*** Opening of DATA FOR THE TASK ***

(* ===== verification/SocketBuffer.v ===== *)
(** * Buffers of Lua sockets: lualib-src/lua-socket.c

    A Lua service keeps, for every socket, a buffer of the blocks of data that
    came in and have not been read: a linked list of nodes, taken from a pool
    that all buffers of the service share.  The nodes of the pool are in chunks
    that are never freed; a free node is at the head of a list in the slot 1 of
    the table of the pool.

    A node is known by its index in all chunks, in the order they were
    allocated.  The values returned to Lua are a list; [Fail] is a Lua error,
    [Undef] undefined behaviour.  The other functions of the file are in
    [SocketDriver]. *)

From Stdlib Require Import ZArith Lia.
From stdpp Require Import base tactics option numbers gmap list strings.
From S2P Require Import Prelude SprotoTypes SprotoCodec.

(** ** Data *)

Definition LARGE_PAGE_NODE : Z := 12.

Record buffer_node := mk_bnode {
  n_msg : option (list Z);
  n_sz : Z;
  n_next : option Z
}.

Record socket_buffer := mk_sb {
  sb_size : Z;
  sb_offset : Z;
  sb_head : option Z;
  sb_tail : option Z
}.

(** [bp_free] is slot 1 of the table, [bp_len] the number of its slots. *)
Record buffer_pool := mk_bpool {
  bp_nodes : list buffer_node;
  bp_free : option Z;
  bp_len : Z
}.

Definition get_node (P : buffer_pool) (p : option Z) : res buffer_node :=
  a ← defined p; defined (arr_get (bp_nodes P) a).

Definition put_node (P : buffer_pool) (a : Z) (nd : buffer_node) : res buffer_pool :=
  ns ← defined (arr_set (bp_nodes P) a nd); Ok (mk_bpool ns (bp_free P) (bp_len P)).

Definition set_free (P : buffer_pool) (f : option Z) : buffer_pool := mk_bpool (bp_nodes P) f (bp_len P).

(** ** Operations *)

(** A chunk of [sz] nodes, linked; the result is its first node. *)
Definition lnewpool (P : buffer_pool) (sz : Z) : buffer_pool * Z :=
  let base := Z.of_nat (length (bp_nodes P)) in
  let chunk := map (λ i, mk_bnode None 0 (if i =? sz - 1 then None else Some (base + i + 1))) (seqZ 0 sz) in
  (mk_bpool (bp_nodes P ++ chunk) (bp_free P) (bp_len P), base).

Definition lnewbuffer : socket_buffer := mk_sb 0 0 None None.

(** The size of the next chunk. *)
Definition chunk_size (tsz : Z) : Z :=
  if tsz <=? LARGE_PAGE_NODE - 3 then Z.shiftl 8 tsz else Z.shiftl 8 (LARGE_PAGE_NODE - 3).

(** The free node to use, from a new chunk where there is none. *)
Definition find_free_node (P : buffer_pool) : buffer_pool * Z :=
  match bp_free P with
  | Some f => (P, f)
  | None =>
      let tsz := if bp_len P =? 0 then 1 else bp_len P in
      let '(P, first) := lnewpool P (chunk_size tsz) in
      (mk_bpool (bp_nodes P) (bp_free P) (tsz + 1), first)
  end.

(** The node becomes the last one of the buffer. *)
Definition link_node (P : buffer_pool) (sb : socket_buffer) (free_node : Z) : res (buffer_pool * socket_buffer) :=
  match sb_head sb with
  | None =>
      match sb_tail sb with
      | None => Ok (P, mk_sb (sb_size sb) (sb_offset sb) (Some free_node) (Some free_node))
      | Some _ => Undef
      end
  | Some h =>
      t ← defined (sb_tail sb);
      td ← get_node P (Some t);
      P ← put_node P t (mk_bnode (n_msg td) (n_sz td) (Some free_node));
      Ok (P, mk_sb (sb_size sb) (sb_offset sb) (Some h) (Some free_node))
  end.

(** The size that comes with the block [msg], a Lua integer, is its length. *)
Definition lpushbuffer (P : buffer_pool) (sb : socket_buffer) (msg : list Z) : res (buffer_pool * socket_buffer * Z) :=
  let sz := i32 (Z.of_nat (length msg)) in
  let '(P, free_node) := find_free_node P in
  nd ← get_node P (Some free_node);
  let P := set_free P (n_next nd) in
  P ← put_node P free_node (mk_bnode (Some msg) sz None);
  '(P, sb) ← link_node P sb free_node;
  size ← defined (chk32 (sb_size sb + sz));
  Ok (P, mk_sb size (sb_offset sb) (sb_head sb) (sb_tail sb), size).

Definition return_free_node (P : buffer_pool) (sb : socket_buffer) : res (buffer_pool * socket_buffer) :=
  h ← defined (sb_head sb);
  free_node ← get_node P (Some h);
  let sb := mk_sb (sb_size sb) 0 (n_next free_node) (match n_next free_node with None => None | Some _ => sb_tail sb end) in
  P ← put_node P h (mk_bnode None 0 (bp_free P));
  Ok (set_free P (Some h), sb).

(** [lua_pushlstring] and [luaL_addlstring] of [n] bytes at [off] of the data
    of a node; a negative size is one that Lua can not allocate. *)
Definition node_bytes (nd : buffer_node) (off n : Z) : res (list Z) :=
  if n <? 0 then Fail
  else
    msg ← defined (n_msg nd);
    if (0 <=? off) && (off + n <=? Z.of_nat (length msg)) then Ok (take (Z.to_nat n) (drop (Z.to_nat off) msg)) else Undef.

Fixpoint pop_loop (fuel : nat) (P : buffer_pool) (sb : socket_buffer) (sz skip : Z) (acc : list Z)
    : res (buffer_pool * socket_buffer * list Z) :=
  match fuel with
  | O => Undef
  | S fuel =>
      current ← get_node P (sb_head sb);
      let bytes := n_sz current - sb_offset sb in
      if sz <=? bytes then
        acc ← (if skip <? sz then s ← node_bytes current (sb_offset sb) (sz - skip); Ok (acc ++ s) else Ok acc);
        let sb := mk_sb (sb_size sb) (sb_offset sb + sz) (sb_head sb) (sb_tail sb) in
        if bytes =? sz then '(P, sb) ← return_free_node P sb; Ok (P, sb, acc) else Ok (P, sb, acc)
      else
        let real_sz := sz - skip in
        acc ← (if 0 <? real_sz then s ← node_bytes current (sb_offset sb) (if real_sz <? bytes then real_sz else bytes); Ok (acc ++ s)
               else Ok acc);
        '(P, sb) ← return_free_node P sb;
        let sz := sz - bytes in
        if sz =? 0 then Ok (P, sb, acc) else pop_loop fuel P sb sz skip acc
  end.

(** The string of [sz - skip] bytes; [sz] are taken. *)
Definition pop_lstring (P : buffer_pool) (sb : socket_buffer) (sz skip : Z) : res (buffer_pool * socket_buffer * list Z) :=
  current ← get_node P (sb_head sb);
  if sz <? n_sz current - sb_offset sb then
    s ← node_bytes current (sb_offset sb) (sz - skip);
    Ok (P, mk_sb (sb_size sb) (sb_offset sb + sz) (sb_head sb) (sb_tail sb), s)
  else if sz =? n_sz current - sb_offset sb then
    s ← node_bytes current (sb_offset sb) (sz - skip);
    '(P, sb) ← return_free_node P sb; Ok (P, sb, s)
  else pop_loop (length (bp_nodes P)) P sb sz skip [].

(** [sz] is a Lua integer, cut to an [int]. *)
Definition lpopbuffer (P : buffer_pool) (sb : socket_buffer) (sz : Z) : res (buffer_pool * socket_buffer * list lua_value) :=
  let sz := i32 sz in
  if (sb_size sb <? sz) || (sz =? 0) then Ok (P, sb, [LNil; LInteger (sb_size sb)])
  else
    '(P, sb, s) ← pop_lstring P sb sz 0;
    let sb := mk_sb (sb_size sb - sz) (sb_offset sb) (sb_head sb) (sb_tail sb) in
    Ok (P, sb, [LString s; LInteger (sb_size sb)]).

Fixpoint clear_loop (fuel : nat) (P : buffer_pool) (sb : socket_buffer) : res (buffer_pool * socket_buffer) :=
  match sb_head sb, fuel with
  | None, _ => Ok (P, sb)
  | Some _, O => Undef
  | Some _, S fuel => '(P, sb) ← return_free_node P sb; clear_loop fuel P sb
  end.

*** Close of DATA FOR THE TASK ***

Word for word, restate the data above from its first line down to and including the line with "ns ← defined".

### FINAL ANSWER
(* ===== verification/SocketBuffer.v ===== *)
(** * Buffers of Lua sockets: lualib-src/lua-socket.c

    A Lua service keeps, for every socket, a buffer of the blocks of data that
    came in and have not been read: a linked list of nodes, taken from a pool
    that all buffers of the service share.  The nodes of the pool are in chunks
    that are never freed; a free node is at the head of a list in the slot 1 of
    the table of the pool.

    A node is known by its index in all chunks, in the order they were
    allocated.  The values returned to Lua are a list; [Fail] is a Lua error,
    [Undef] undefined behaviour.  The other functions of the file are in
    [SocketDriver]. *)

From Stdlib Require Import ZArith Lia.
From stdpp Require Import base tactics option numbers gmap list strings.
From S2P Require Import Prelude SprotoTypes SprotoCodec.

(** ** Data *)

Definition LARGE_PAGE_NODE : Z := 12.

Record buffer_node := mk_bnode {
  n_msg : option (list Z);
  n_sz : Z;
  n_next : option Z
}.

Record socket_buffer := mk_sb {
  sb_size : Z;
  sb_offset : Z;
  sb_head : option Z;
  sb_tail : option Z
}.

(** [bp_free] is slot 1 of the table, [bp_len] the number of its slots. *)
Record buffer_pool := mk_bpool {
  bp_nodes : list buffer_node;
  bp_free : option Z;
  bp_len : Z
}.

Definition get_node (P : buffer_pool) (p : option Z) : res buffer_node :=
  a ← defined p; defined (arr_get (bp_nodes P) a).

Definition put_node (P : buffer_pool) (a : Z) (nd : buffer_node) : res buffer_pool :=
  ns ← defined (arr_set (bp_nodes P) a nd); Ok (mk_bpool ns (bp_free P) (bp_len P)).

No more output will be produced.